**WHAT IS BEING ASKED**
Send back all the data below, exactly as given.
══ STORED DATA ══
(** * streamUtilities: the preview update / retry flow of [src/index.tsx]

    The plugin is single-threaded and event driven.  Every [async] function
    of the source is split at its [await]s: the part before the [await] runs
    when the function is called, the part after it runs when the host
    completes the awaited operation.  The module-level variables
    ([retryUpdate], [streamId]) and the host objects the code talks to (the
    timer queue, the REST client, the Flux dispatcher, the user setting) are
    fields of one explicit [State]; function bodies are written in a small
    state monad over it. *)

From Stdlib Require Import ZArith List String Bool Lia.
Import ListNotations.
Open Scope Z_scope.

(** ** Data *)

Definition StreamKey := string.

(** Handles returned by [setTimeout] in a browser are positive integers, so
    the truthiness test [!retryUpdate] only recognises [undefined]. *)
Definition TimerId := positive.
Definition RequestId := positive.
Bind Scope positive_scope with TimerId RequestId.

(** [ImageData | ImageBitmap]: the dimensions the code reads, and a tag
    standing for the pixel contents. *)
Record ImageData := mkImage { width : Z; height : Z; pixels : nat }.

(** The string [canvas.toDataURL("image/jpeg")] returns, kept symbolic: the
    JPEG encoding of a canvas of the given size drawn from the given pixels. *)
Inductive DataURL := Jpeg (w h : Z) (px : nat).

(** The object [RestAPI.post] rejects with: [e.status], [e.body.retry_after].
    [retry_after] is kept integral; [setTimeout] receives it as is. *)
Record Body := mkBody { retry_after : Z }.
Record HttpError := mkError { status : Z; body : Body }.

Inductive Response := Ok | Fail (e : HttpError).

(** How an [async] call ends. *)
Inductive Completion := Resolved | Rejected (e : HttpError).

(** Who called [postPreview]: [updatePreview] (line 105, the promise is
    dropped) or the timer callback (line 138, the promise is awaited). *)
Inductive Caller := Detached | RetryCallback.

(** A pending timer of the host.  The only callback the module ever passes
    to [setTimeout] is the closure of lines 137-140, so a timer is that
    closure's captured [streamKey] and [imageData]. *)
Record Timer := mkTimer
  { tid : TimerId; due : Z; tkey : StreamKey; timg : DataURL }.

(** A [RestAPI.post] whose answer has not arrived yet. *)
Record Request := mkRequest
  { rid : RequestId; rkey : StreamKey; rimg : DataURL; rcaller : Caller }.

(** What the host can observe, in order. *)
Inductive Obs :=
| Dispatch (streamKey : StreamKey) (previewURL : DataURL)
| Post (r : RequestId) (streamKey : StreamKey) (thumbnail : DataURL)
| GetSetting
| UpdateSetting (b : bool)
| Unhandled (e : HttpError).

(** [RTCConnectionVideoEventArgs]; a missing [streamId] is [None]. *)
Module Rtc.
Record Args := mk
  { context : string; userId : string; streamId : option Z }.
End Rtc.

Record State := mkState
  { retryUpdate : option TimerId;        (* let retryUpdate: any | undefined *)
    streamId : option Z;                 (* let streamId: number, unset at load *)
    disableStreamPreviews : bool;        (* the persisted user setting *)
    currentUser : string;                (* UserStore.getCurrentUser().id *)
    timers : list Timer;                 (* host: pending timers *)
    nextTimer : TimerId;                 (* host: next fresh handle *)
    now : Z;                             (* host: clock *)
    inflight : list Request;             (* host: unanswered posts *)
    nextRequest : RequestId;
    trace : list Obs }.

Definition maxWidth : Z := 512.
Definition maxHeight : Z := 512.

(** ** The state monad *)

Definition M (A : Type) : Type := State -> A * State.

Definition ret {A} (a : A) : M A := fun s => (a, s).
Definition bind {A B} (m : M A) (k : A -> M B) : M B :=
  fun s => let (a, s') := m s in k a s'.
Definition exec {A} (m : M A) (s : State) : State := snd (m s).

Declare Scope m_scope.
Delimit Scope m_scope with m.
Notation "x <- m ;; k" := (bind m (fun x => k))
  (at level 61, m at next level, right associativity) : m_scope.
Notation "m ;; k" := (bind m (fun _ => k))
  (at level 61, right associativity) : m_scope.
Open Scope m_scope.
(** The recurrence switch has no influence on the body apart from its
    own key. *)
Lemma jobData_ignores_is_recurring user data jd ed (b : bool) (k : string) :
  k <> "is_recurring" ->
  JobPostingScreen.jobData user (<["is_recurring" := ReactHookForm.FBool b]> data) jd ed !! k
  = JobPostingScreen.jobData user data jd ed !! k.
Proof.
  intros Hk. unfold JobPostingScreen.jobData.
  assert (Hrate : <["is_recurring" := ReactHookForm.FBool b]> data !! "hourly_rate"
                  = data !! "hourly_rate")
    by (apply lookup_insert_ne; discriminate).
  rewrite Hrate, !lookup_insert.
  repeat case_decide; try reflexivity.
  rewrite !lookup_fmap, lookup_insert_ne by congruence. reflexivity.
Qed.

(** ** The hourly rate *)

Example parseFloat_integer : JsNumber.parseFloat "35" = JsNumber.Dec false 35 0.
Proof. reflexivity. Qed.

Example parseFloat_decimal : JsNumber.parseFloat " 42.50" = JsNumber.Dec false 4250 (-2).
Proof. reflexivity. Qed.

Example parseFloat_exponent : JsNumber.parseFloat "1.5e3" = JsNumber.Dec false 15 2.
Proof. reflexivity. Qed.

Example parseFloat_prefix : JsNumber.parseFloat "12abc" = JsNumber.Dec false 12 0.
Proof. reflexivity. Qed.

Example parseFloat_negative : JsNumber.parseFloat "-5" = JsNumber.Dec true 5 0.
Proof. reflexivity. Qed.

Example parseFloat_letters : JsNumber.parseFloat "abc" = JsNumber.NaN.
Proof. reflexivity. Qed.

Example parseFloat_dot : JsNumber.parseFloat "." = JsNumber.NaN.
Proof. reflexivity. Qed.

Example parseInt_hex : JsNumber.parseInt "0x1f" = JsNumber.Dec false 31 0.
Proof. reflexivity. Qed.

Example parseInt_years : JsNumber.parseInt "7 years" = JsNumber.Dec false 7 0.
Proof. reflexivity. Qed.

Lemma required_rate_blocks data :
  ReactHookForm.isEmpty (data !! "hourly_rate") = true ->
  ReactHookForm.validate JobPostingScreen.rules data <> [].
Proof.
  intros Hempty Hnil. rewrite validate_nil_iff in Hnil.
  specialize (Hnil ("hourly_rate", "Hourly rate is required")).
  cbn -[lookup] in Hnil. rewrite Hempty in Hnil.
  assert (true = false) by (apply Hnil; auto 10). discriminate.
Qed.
═══
**RESPONSE TO THE EXERCISE**
(** * streamUtilities: the preview update / retry flow of [src/index.tsx]

    The plugin is single-threaded and event driven.  Every [async] function
    of the source is split at its [await]s: the part before the [await] runs
    when the function is called, the part after it runs when the host
    completes the awaited operation.  The module-level variables
    ([retryUpdate], [streamId]) and the host objects the code talks to (the
    timer queue, the REST client, the Flux dispatcher, the user setting) are
    fields of one explicit [State]; function bodies are written in a small
    state monad over it. *)

From Stdlib Require Import ZArith List String Bool Lia.
Import ListNotations.
Open Scope Z_scope.

(** ** Data *)

Definition StreamKey := string.

(** Handles returned by [setTimeout] in a browser are positive integers, so
    the truthiness test [!retryUpdate] only recognises [undefined]. *)
Definition TimerId := positive.
Definition RequestId := positive.
Bind Scope positive_scope with TimerId RequestId.

(** [ImageData | ImageBitmap]: the dimensions the code reads, and a tag
    standing for the pixel contents. *)
Record ImageData := mkImage { width : Z; height : Z; pixels : nat }.

(** The string [canvas.toDataURL("image/jpeg")] returns, kept symbolic: the
    JPEG encoding of a canvas of the given size drawn from the given pixels. *)
Inductive DataURL := Jpeg (w h : Z) (px : nat).

(** The object [RestAPI.post] rejects with: [e.status], [e.body.retry_after].
    [retry_after] is kept integral; [setTimeout] receives it as is. *)
Record Body := mkBody { retry_after : Z }.
Record HttpError := mkError { status : Z; body : Body }.

Inductive Response := Ok | Fail (e : HttpError).

(** How an [async] call ends. *)
Inductive Completion := Resolved | Rejected (e : HttpError).

(** Who called [postPreview]: [updatePreview] (line 105, the promise is
    dropped) or the timer callback (line 138, the promise is awaited). *)
Inductive Caller := Detached | RetryCallback.

(** A pending timer of the host.  The only callback the module ever passes
    to [setTimeout] is the closure of lines 137-140, so a timer is that
    closure's captured [streamKey] and [imageData]. *)
Record Timer := mkTimer
  { tid : TimerId; due : Z; tkey : StreamKey; timg : DataURL }.

(** A [RestAPI.post] whose answer has not arrived yet. *)
Record Request := mkRequest
  { rid : RequestId; rkey : StreamKey; rimg : DataURL; rcaller : Caller }.

(** What the host can observe, in order. *)
Inductive Obs :=
| Dispatch (streamKey : StreamKey) (previewURL : DataURL)
| Post (r : RequestId) (streamKey : StreamKey) (thumbnail : DataURL)
| GetSetting
| UpdateSetting (b : bool)
| Unhandled (e : HttpError).

(** [RTCConnectionVideoEventArgs]; a missing [streamId] is [None]. *)
Module Rtc.
Record Args := mk
  { context : string; userId : string; streamId : option Z }.
End Rtc.

Record State := mkState
  { retryUpdate : option TimerId;        (* let retryUpdate: any | undefined *)
    streamId : option Z;                 (* let streamId: number, unset at load *)
    disableStreamPreviews : bool;        (* the persisted user setting *)
    currentUser : string;                (* UserStore.getCurrentUser().id *)
    timers : list Timer;                 (* host: pending timers *)
    nextTimer : TimerId;                 (* host: next fresh handle *)
    now : Z;                             (* host: clock *)
    inflight : list Request;             (* host: unanswered posts *)
    nextRequest : RequestId;
    trace : list Obs }.

Definition maxWidth : Z := 512.
Definition maxHeight : Z := 512.

(** ** The state monad *)

Definition M (A : Type) : Type := State -> A * State.

Definition ret {A} (a : A) : M A := fun s => (a, s).
Definition bind {A B} (m : M A) (k : A -> M B) : M B :=
  fun s => let (a, s') := m s in k a s'.
Definition exec {A} (m : M A) (s : State) : State := snd (m s).

Declare Scope m_scope.
Delimit Scope m_scope with m.
Notation "x <- m ;; k" := (bind m (fun x => k))
  (at level 61, m at next level, right associativity) : m_scope.
Notation "m ;; k" := (bind m (fun _ => k))
  (at level 61, right associativity) : m_scope.
Open Scope m_scope.
(** The recurrence switch has no influence on the body apart from its
    own key. *)
Lemma jobData_ignores_is_recurring user data jd ed (b : bool) (k : string) :
  k <> "is_recurring" ->
  JobPostingScreen.jobData user (<["is_recurring" := ReactHookForm.FBool b]> data) jd ed !! k
  = JobPostingScreen.jobData user data jd ed !! k.
Proof.
  intros Hk. unfold JobPostingScreen.jobData.
  assert (Hrate : <["is_recurring" := ReactHookForm.FBool b]> data !! "hourly_rate"
                  = data !! "hourly_rate")
    by (apply lookup_insert_ne; discriminate).
  rewrite Hrate, !lookup_insert.
  repeat case_decide; try reflexivity.
  rewrite !lookup_fmap, lookup_insert_ne by congruence. reflexivity.
Qed.

(** ** The hourly rate *)

Example parseFloat_integer : JsNumber.parseFloat "35" = JsNumber.Dec false 35 0.
Proof. reflexivity. Qed.

Example parseFloat_decimal : JsNumber.parseFloat " 42.50" = JsNumber.Dec false 4250 (-2).
Proof. reflexivity. Qed.

Example parseFloat_exponent : JsNumber.parseFloat "1.5e3" = JsNumber.Dec false 15 2.
Proof. reflexivity. Qed.

Example parseFloat_prefix : JsNumber.parseFloat "12abc" = JsNumber.Dec false 12 0.
Proof. reflexivity. Qed.

Example parseFloat_negative : JsNumber.parseFloat "-5" = JsNumber.Dec true 5 0.
Proof. reflexivity. Qed.

Example parseFloat_letters : JsNumber.parseFloat "abc" = JsNumber.NaN.
Proof. reflexivity. Qed.

Example parseFloat_dot : JsNumber.parseFloat "." = JsNumber.NaN.
Proof. reflexivity. Qed.

Example parseInt_hex : JsNumber.parseInt "0x1f" = JsNumber.Dec false 31 0.
Proof. reflexivity. Qed.

Example parseInt_years : JsNumber.parseInt "7 years" = JsNumber.Dec false 7 0.
Proof. reflexivity. Qed.

Lemma required_rate_blocks data :
  ReactHookForm.isEmpty (data !! "hourly_rate") = true ->
  ReactHookForm.validate JobPostingScreen.rules data <> [].
Proof.
  intros Hempty Hnil. rewrite validate_nil_iff in Hnil.
  specialize (Hnil ("hourly_rate", "Hourly rate is required")).
  cbn -[lookup] in Hnil. rewrite Hempty in Hnil.
  assert (true = false) by (apply Hnil; auto 10). discriminate.
Qed.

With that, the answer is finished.